Animal Description

West Siberian Laikas - descended from aboriginal dogs kept by the people of the Ural Mountains and Siberia, in areas the Mansi, Hanty, and Zyrvan. It is thought that the West Siberian Laika shares its ancestry with other hunting dogs including Spitz-like breeds common in Europe.

West Siberian Laikas - bond quite strongly with their owners,but can be cautious towards strangers. In general as adults they do not take particularly well to other people and will bark an alarm at any intrusion, large or small. Because their hunting instinct is quite strong they are prone to chasing cats,rabbits,and other animals. They can be trained not to chase specific animals if socialized with them from a young age. West Siberian Laikas need lots of exercise. Although they will submit to being penned or chained, if they are given opportunity to run free they can become quite destructive and also are quite capable of escaping any enclosure. Siberian Laikas love to dig, especially in hot weather, so fences should have a surface underneath that cannot be dug trough. However, it is necessary for Laikas to have a dirt or similar surface to dig in so they donīt feel completely penned.

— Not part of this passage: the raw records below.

(** Filtering again from a previous value equal to the current one keeps
    everything. *)
Lemma samples_after_again u prev (s : Series) :
  PrimFloat.eqb u prev = true → no_nan s →
  samples_after differs u (samples_after differs prev s) =
    samples_after differs prev s.
Proof.
  revert u prev. induction s as [|[t v] s IH]; intros u prev Hu Hs; [done|].
  apply Forall_cons in Hs as [Hv Hs]. cbn in Hv.
  cbn [samples_after]. destruct (differs prev v) eqn:E.
  - cbn [samples_after].
    assert (differs u v = true) as ->.
    { unfold differs in *. apply negb_true_iff in E. apply negb_true_iff.
      rewrite F64Facts.eqb_sym. by eapply eqb_false_trans. }
    f_equal. apply IH; [by apply F64Facts.eqb_refl | done].
  - apply IH; [|done]. unfold differs in E. apply negb_false_iff in E.
    eapply F64Facts.eqb_trans; [exact Hu|]. by rewrite F64Facts.eqb_sym.
Qed.

Lemma new_sample_differs (s : Series) :
  no_nan s → new_sample s = samples_where differs s.
Proof.
  intros Hs. rewrite new_sample_number_changed.
  destruct s as [|[t v] s]; [done|]. apply Forall_cons in Hs as [Hv Hs].
  by apply samples_after_no_nan.
Qed.

Lemma new_sample_sublist (s : Series) : sublist (new_sample s) (tail s).
Proof.
  rewrite new_sample_number_changed. destruct s as [|[t v] s]; [done|].
  apply samples_after_sublist.
Qed.

Lemma new_sample_length (s : Series) :
  (length (new_sample s) ≤ length s - 1)%nat.
Proof.
  pose proof (sublist_length _ _ (new_sample_sublist s)) as Hl.
  by rewrite length_tl in Hl.
Qed.

Lemma samples_where_after v (s : Series) :
  no_nan s →
  samples_where differs (samples_after differs v s) =
    tail (samples_after differs v s).
Proof.
  revert v. induction s as [|[t' v'] s IH]; intros v Hs; [done|].
  apply Forall_cons in Hs as [Hv' Hs]. cbn in Hv'.
  cbn [samples_after]. destruct (differs v v'); [|by apply IH].
  cbn [samples_where tail].
  apply samples_after_again; [by apply F64Facts.eqb_refl | done].
Qed.

Lemma new_sample_again (s : Series) :
  no_nan s → new_sample (new_sample s) = tail (new_sample s).
Proof.
  intros Hs.
  assert (Hr : no_nan (new_sample s)).
  { eapply no_nan_sublist; [|exact Hs].
    etrans; [apply new_sample_sublist|]. apply sublist_tail_l. }
  rewrite (new_sample_differs (new_sample s) Hr).
  rewrite (new_sample_differs s Hs).
  destruct s as [|[t v] s]; [done|]. apply Forall_cons in Hs as [Hv Hs].
  by apply samples_where_after.
Qed.

(** The period [statistics] measures: [find_meas_period] on the changed
    samples. *)
Lemma find_meas_period_new (s : Series) :
  find_meas_period s =
    match new_sample s with
    | [] => Raise IndexError
    | p :: rest =>
        Ok (PrimFloat.div (PrimFloat.sub (default p (last rest)).1 p.1)
                          (F64.of_Z (Z.of_nat (length (p :: rest)))))
    end.
Proof.
  unfold find_meas_period. rewrite py_index_neg1, py_index_head.
  destruct (new_sample s) as [|p rest]; [done|].
  unfold s_index. rewrite fmap_cons. cbn [head]. rewrite last_cons_default.
  cbn [mbind outcome_bind obind]. do 3 f_equal.
  rewrite fmap_last. unfold sample in *. destruct (last rest); reflexivity.
Qed.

West Siberian Laikas can be permitted to run free, provided they are safe from traffic. They do not roam far from home and can be relled on to return. Laikas have no scent of their own, but do enjoy rolling in fresh cow manure or carrion. All in all this breed does best outdoors and would not be well suited to anything but life in the country.

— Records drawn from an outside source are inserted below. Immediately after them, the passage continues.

(** X14: on a dataset of the input shape whose eras all have a text, after
    construction and any sequence of toggles and clears the page shows the
    selection: the view, the widget and the embed are the dataset restricted
    to the active groups and headlines, and the status line gives the counts
    of that view. *)
Theorem page_shows_recomputed_view D doc t d actions :
  dataset_wf D → eras_have_text D →
  constructor D doc = (Normal t, d) →
  let w := session actions {| this := t; document := d |} in
  let view :=
    recompute D (activeGroupFilters (this w)) (activeEraFilters (this w)) in
  currentData (this w) = view
  ∧ timeline (this w) = Some view
  ∧ timeline_embed (document w) = Some view
  ∧ filter_status (document w)
    = status_line (activeGroupFilters (this w)) (activeEraFilters (this w))
        (events_of D) (events_of view) (eras_of D) (eras_of view).
Proof.
  intros Hwf Htext Hnew.
  destruct (constructor_effect D doc Hwf) as (groups & eras & _ & _ & Hc).
  assert ({| this := t; document := d |} = built D groups eras) as ->
    by (rewrite Hnew in Hc; by injection Hc as -> ->).
  destruct (session_refiltered D actions (built D groups eras) Hwf Htext
              eq_refl (refiltered_built D groups eras)) as [Ho Hfix].
  set (w := session actions (built D groups eras)) in *.
  cbv zeta. rewrite <- Ho.
  split; [exact (f_equal (λ w, currentData (this w)) (eq_sym Hfix))|].
  split; [exact (f_equal (λ w, timeline (this w)) (eq_sym Hfix))|].
  split; [exact (f_equal (λ w, timeline_embed (document w)) (eq_sym Hfix))|].
  exact (f_equal (λ w, filter_status (document w)) (eq_sym Hfix)).
Qed.

(** ** Buttons and selection under clicks *)











(** ** The further theorems on the sample timelines *)

Lemma sample_timeline_wf : dataset_wf sample_timeline.
Proof.
  split.
  - exists sample_events. split; [reflexivity|exact sample_events_wf].
  - right. exists sample_eras. split; [reflexivity|exact sample_eras_wf].
Defined.

Lemma sample_eras_have_text : Forall era_has_text sample_eras.
Proof.
  repeat (constructor; [eexists; split; [reflexivity|discriminate]|]).
  constructor.
Defined.

Lemma sample_timeline_eras_have_text : eras_have_text sample_timeline.
Proof.
  intros ers H. injection H as <-. exact sample_eras_have_text.
Defined.


Lemma constructor_rejects_bad_events_witness :
  (∀ l, ¬ events_in eventless_timeline l)
  ∧ constructor eventless_timeline blank_page = (Throw TypeError, blank_page).
Proof.
  assert (∀ l, ¬ events_in eventless_timeline l) as H
    by (intros l Hl; discriminate Hl).
  split; [exact H|].
  apply (constructor_rejects_bad_events eventless_timeline blank_page).
  left. exact H.
Defined.

Lemma applyFilters_refines_witness :
  dataset_wf (originalData (this (sample_selected {["Planning"]} ∅)))
  ∧ eras_have_text (originalData (this (sample_selected {["Planning"]} ∅)))
  ∧ outcome applyFilters (sample_selected {["Planning"]} ∅) = Normal tt
  ∧ currentData (this (exec applyFilters (sample_selected {["Planning"]} ∅)))
    = recompute sample_timeline {["Planning"]} ∅.
Proof.
  split; [exact sample_timeline_wf|].
  split; [exact sample_timeline_eras_have_text|].
  unfold outcome, exec.
  rewrite (applyFilters_refines (sample_selected {["Planning"]} ∅)
             sample_timeline_wf sample_timeline_eras_have_text).
  split; reflexivity.
Defined.

Lemma untitled_era_listed : era_of "2026" "2026" None ∈ untitled_eras.
Proof. unfold untitled_eras. repeat constructor. Defined.

Lemma phase_1_selected : ({["Phase 1"]} : gset string) ≠ ∅.
Proof. apply non_empty_singleton_L. Defined.

Lemma fault_leaves_display_stale_witness :
  events_in (originalData (this (untitled_selected ∅ {["Phase 1"]})))
    sample_events
  ∧ eras_in (originalData (this (untitled_selected ∅ {["Phase 1"]})))
      untitled_eras
  ∧ get_prop (era_of "2026" "2026" None) "text" = Normal None
  ∧ outcome applyFilters (untitled_selected ∅ {["Phase 1"]}) = Throw TypeError
  ∧ display (exec applyFilters (untitled_selected ∅ {["Phase 1"]}))
    = display (untitled_selected ∅ {["Phase 1"]}).
Proof.
  assert (events_in (originalData (this (untitled_selected ∅ {["Phase 1"]})))
            sample_events) as H1 by reflexivity.
  assert (eras_in (originalData (this (untitled_selected ∅ {["Phase 1"]})))
            untitled_eras) as H2 by reflexivity.
  assert (get_prop (era_of "2026" "2026" None) "text" = Normal None)
    as H3 by reflexivity.
  split; [exact H1|]. split; [exact H2|]. split; [exact H3|].
  destruct (fault_leaves_display_stale (untitled_selected ∅ {["Phase 1"]})
              sample_events untitled_eras (era_of "2026" "2026" None)
              H1 sample_events_nonnull H2 untitled_era_listed H3
              phase_1_selected) as (Hrun & _ & Hd).
  split; [|exact Hd]. unfold outcome. by rewrite Hrun.
Defined.

Lemma operations_total_witness :
  dataset_wf sample_timeline ∧ eras_have_text sample_timeline
  ∧ ∃ t d, constructor sample_timeline blank_page = (Normal t, d)
           ∧ outcome (perform (ToggleEra "Phase 1" 1))
               (session [ToggleGroup "Planning" 2]
                  {| this := t; document := d |})
             = Normal tt.
Proof.
  split; [exact sample_timeline_wf|].
  split; [exact sample_timeline_eras_have_text|].
  destruct (operations_total sample_timeline blank_page sample_timeline_wf
              sample_timeline_eras_have_text) as (t & d & Hnew & Hall).
  exists t, d. split; [exact Hnew|]. apply Hall.
Defined.

Lemma eras_filtered_by_headline_witness :
  events_in (originalData (this (sample_selected ∅ {["Phase 1"]})))
    sample_events
  ∧ eras_in (originalData (this (sample_selected ∅ {["Phase 1"]}))) sample_eras
  ∧ ∃ kept,
      eras_in
        (currentData (this (exec applyFilters
                              (sample_selected ∅ {["Phase 1"]}))))
        kept
      ∧ kept = List.filter (headline_in {["Phase 1"]}) sample_eras.
Proof.
  assert (events_in (originalData (this (sample_selected ∅ {["Phase 1"]})))
            sample_events) as H1 by reflexivity.
  assert (eras_in (originalData (this (sample_selected ∅ {["Phase 1"]})))
            sample_eras) as H2 by reflexivity.
  split; [exact H1|]. split; [exact H2|].
  destruct (eras_filtered_by_headline (sample_selected ∅ {["Phase 1"]})
              sample_events sample_eras H1 sample_events_nonnull H2
              sample_eras_have_text) as (kept & Hk & _ & Hsome).
  exists kept. split; [exact Hk|]. exact (proj1 (Hsome phase_1_selected)).
Defined.

Lemma clearGroupFilters_shows_all_events_witness :
  events_in (originalData (this planning_world)) sample_events
  ∧ events_in (currentData (this (exec clearGroupFilters planning_world)))
      sample_events.
Proof.
  assert (events_in (originalData (this planning_world)) sample_events)
    as H by reflexivity.
  split; [exact H|].
  destruct (clearGroupFilters_shows_all_events planning_world)
    as (_ & _ & Hall).
  exact (Hall sample_events H).
Defined.

Lemma clearEraFilters_shows_all_eras_witness :
  eras_in (originalData (this (untitled_selected ∅ {["Phase 1"]})))
    untitled_eras
  ∧ eras_in
      (currentData (this (exec clearEraFilters
                            (untitled_selected ∅ {["Phase 1"]}))))
      untitled_eras.
Proof.
  assert (eras_in (originalData (this (untitled_selected ∅ {["Phase 1"]})))
            untitled_eras) as H by reflexivity.
  split; [exact H|].
  destruct (clearEraFilters_shows_all_eras (untitled_selected ∅ {["Phase 1"]}))
    as (_ & _ & Hall).
  exact (Hall untitled_eras H).
Defined.

Lemma completed_applyFilters_renders_view_witness :
  outcome applyFilters (sample_selected {["Planning"]} ∅) = Normal tt
  ∧ timeline (this (exec applyFilters (sample_selected {["Planning"]} ∅)))
    = Some (currentData
              (this (exec applyFilters (sample_selected {["Planning"]} ∅)))).
Proof.
  assert (outcome applyFilters (sample_selected {["Planning"]} ∅) = Normal tt)
    as H by (vm_compute; reflexivity).
  split; [exact H|].
  exact (proj1 (completed_applyFilters_renders_view _ H)).
Defined.

Lemma planning_in_planning_review :
  ({["Planning"]} : gset string) ⊆ {["Planning"; "Review"]}.
Proof. intros x Hx. apply elem_of_union. by left. Defined.

Lemma planning_selected : ({["Planning"]} : gset string) ≠ ∅.
Proof. apply non_empty_singleton_L. Defined.

Lemma more_labels_more_events_witness :
  events_in (originalData (this (sample_selected {["Planning"]} ∅)))
    sample_events
  ∧ ∃ shown1 shown2,
      events_in
        (currentData (this (exec applyFilters
                              (sample_selected {["Planning"]} ∅)))) shown1
      ∧ events_in
          (currentData (this (exec applyFilters
                                (sample_selected {["Planning"; "Review"]} ∅))))
          shown2
      ∧ sublist shown1 shown2.
Proof.
  assert (events_in (originalData (this (sample_selected {["Planning"]} ∅)))
            sample_events) as H by reflexivity.
  split; [exact H|].
  apply (more_labels_more_events (sample_selected {["Planning"]} ∅)
           (sample_selected {["Planning"; "Review"]} ∅) sample_events).
  - reflexivity.
  - exact H.
  - exact sample_events_nonnull.
  - exact planning_selected.
  - exact planning_in_planning_review.
Defined.

Lemma planning_event_listed :
  ∃ event, event ∈ sample_events ∧ has_group event "Planning".
Proof.
  exists (event_of "2025" "Kickoff" (Some "Planning")).
  split; [unfold sample_events; constructor|reflexivity].
Defined.

Lemma group_label_shows_its_events_witness :
  events_in (originalData (this sample_world)) sample_events
  ∧ activeGroupFilters (this sample_world) = ∅
  ∧ ∃ shown,
      events_in
        (currentData (this (exec (toggleGroupFilter "Planning" 2)
                              sample_world))) shown
      ∧ shown ≠ [].
Proof.
  assert (events_in (originalData (this sample_world)) sample_events)
    as H by reflexivity.
  split; [exact H|]. split; [reflexivity|].
  destruct (group_label_shows_its_events sample_world sample_events
              "Planning" 2 H sample_events_nonnull eq_refl
              planning_event_listed) as (shown & Hs & Hne & _).
  exists shown. split; [exact Hs|exact Hne].
Defined.

Lemma dimensions_independent_witness :
  events_in (originalData (this (sample_selected {["Planning"]} ∅)))
    sample_events
  ∧ events_of
      (currentData
         (this (exec applyFilters
                  (sample_selected {["Planning"]} {["Phase 1"]}))))
    = events_of
        (currentData
           (this (exec applyFilters (sample_selected {["Planning"]} ∅)))).
Proof.
  assert (events_in (originalData (this (sample_selected {["Planning"]} ∅)))
            sample_events) as H by reflexivity.
  split; [exact H|].
  assert (originalData (this (sample_selected {["Planning"]} {["Phase 1"]}))
          = originalData (this (sample_selected {["Planning"]} ∅)))
    as Ho by reflexivity.
  destruct (dimensions_independent (sample_selected {["Planning"]} ∅)
              (sample_selected {["Planning"]} {["Phase 1"]})
              sample_events Ho H sample_events_nonnull) as [Hevents _].
  apply Hevents. reflexivity.
Defined.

West Siberian Laikas - are moderately sized dogs. Males reach between 54 and 62 centimeters, while females are smaller reaching between 52 and 58 centimeters. They reach up to about 24 inches in height and about 50 pounds. Most West Siberian Laikas are white, reddish grey, or grey and red. White spots may appear. They have a coarse, straight outer coat and a soft undercoat. The coat is longer on the shoulders and neck, forming a ruff or mane. Both tail and legs well coated. Because Laikas are cold-weather dogs, their coat protects them from inclement weather. They do shed profusely in the summer. West Siberian Laikas have narrow heads and long muzzles. Their ears stand straight and are pointed, resembling traingles. They have smallish, oval eyes, usually dark brown. They are very strong, muscular animals. West Siberian Laikas have few know health problems. They rarely have the problems associated with other breeds such as ear infections of hip dysplasia.

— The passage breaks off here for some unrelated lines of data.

(** * pandapower [pd2ppc]: the ppc -> ppci compiler and the zero-sequence
    synthesizer, embedded in Rocq.

    The embedding follows [src/pandapower/pd2ppc.py].  Conventions:

    - a two-dimensional numpy array is the [list] of its rows, a row being a
      record with one field per column the code names ([BUS_I], [GEN_BUS],
      ...); a table of a case is such an array or the empty one-dimensional
      array of [_init_ppc] ([table]);
    - a Python [str] is the [string] of its UTF-8 encoding;
    - columns that hold bus ids, bus-type tags and status flags are integers
      stored in a float (or complex) array; they are kept as [Z] here, so
      [np.real(..).astype(int)] is the identity on them;
    - [float64] values are exact rationals [Q], [complex128] values are pairs
      of rationals (rounding is not modelled; division by zero follows [Q],
      theorems that depend on a quotient state the divisor as nonzero);
    - a raised Python exception is the [Err] result of the [res] monad;
    - functions of other modules of the package (the [aux] helpers, the
      branch builders) and of numpy whose result is not fixed by their
      contract ([argsort]) are section variables. *)

From Stdlib Require Import Ascii String ZArith QArith Qround List Lia Lra.
From stdpp Require Import base option list gmap strings pretty sorting.

Local Open Scope Z_scope.

(** ** Exceptions and results *)

Inductive error : Type :=
| KeyError (key : string)
| IndexError (msg : string)
| ValueError (msg : string)
| TypeError (msg : string)
| UnboundLocalError (name : string).

Inductive res (A : Type) : Type :=
| Ok (a : A)
| Err (e : error).
Arguments Ok {A} a.
Arguments Err {A} e.

#[global] Instance res_ret : MRet res := fun A a => Ok a.
#[global] Instance res_bind : MBind res :=
  fun A B f m => match m with Ok a => f a | Err e => Err e end.

Definition is_Err {A} (r : res A) : Prop := exists e, r = Err e.

(** [d[key]] on a Python dict. *)
Definition dict_get {V} (key : string) (d : gmap string V) : res V :=
  match d !! key with
  | Some v => Ok v
  | None => Err (KeyError key)
  end.

(** ** numpy indexing on one axis *)

Module np.

(** Position of index [i] in an axis of length [n]: negative indices count
    from the end, anything outside [-n, n) is an [IndexError]. *)
Definition norm_index (n : nat) (i : Z) : option nat :=
  if bool_decide (0 <= i < Z.of_nat n) then Some (Z.to_nat i)
  else if bool_decide (- Z.of_nat n <= i < 0) then Some (Z.to_nat (Z.of_nat n + i))
  else None.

Laikas have long been know - as a dog to cytch fur-bearing animals such as rabbits. They were also used to pull sleds. The fur the Laikas helped catch was invaluable to the people, paying their tributes to the Mongols in the 7th and 8th centuries and later purchasing land. Fur was the first major export the people of Russia and Siberia had to trade with Europe. The West Siberina Laika is a very ancient breed that still retains much of its original wolf-like appearance. They have always been quite useful and because of their versatile abilities have always and are still very valuable. They are most adept at hunting small animals that bear fur, pointing birds and baying larger game such as moose and bear. The West Siberian Laika was first recognized in the middle of the 20th century and quickly became a very popular hunting breed in Russia. In the United States, it is registered as a rare breed by the Federation of International Canines and more recently recognized by the United Kennel Club.